Start of Extracted data

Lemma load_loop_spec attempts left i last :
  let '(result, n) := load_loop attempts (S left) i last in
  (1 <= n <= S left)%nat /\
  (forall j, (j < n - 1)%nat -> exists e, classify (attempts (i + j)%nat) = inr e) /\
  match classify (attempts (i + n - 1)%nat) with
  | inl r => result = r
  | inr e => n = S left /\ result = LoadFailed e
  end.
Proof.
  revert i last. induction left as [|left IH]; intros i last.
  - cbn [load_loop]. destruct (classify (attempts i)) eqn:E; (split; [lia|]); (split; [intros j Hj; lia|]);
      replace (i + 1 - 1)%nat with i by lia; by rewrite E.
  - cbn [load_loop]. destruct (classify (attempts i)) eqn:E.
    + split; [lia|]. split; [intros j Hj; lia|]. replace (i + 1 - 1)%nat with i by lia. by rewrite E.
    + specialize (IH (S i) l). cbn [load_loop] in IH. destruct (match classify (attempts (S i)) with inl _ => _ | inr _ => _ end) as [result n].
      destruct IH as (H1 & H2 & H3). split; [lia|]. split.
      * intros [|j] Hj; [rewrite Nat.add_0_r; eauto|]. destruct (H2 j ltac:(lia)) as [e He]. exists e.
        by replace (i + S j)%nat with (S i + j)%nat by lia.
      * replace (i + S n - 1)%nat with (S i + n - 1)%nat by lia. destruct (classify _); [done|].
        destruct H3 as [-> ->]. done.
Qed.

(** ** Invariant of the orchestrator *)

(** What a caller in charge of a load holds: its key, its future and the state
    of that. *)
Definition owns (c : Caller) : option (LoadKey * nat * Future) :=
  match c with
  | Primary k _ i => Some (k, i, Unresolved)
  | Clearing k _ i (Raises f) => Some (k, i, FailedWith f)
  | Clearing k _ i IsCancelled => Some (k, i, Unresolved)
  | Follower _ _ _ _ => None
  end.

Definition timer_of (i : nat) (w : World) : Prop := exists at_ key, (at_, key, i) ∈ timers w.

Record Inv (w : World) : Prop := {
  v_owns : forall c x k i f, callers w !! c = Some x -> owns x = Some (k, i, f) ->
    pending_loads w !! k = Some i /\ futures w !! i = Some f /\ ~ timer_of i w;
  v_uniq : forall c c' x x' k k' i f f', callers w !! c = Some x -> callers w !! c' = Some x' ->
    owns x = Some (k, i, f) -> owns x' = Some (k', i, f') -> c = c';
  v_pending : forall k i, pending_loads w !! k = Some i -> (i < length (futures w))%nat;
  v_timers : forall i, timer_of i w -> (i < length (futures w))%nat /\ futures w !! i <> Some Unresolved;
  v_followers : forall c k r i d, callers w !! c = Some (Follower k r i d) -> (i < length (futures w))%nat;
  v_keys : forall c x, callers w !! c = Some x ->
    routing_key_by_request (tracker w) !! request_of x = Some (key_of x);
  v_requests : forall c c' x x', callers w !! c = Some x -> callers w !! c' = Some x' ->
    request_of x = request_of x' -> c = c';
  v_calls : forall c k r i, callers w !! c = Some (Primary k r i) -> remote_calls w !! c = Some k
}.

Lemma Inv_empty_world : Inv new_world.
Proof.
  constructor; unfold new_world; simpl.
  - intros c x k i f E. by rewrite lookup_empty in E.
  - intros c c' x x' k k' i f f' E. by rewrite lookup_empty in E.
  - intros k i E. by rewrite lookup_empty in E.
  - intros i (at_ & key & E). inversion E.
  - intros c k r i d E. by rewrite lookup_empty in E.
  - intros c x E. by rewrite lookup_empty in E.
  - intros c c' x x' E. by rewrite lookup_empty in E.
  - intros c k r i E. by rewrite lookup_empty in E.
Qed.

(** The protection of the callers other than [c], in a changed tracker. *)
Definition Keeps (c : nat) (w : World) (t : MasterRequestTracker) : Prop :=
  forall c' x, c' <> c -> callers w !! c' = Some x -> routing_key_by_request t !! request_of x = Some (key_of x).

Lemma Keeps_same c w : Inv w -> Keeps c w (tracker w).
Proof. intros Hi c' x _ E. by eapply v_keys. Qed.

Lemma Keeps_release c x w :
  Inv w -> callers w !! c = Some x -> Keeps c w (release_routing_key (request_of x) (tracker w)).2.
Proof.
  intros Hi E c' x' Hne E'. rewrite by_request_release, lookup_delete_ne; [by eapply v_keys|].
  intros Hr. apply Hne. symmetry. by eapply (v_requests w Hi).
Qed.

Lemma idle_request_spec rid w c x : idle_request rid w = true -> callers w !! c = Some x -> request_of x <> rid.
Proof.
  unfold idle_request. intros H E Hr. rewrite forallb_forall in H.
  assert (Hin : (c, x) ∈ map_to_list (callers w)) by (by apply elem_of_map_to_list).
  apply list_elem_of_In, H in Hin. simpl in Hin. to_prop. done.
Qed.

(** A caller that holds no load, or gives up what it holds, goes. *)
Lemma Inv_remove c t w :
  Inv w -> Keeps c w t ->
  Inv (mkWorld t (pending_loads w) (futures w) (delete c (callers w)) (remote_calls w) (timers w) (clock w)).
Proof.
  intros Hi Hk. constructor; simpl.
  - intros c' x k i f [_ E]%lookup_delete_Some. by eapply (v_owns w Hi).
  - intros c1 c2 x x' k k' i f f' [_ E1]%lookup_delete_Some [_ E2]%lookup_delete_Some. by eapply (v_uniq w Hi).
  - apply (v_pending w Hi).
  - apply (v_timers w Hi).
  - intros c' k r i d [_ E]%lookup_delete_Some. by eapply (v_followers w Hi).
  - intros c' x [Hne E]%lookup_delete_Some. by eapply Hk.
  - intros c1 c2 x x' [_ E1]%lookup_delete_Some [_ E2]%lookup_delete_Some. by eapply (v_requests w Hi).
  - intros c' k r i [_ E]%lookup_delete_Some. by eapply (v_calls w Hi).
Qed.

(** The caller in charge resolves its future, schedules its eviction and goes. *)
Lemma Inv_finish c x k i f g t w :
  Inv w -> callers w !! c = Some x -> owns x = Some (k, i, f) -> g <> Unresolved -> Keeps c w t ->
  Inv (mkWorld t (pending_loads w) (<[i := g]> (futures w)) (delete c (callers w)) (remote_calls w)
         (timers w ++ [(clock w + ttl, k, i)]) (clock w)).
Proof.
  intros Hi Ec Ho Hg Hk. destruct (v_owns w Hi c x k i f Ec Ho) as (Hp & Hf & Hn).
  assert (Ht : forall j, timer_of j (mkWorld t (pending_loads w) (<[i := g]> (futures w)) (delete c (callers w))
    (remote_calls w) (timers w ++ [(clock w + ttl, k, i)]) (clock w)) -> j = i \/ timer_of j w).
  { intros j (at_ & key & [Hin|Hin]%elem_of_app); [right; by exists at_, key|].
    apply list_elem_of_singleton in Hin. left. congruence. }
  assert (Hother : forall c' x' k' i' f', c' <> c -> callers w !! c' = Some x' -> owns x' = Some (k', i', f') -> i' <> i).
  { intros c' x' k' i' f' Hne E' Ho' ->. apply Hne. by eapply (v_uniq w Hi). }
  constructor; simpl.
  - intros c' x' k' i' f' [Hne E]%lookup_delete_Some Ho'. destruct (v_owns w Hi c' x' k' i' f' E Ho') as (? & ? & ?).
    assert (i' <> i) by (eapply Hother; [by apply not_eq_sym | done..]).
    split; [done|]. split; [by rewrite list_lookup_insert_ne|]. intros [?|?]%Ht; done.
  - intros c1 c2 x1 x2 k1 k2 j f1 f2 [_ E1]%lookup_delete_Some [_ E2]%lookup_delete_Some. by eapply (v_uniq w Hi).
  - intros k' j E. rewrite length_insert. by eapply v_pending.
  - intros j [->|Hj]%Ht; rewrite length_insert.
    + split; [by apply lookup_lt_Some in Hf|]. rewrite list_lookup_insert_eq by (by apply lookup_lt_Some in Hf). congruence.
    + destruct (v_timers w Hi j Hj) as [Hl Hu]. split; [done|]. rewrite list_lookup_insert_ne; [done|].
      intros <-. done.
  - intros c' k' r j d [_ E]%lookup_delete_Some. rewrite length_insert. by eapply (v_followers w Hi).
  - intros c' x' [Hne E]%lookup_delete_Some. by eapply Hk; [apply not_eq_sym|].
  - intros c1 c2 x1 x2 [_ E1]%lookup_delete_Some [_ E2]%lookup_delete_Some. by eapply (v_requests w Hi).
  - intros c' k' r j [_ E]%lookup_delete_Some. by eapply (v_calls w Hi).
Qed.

End of Extracted data

### Exercise
Where does the string "result" occur in the listing above? Return every line that contains it.

### Response below
  let '(result, n) := load_loop attempts (S left) i last in
  | inl r => result = r
  | inr e => n = S left /\ result = LoadFailed e
    + specialize (IH (S i) l). cbn [load_loop] in IH. destruct (match classify (attempts (S i)) with inl _ => _ | inr _ => _ end) as [result n].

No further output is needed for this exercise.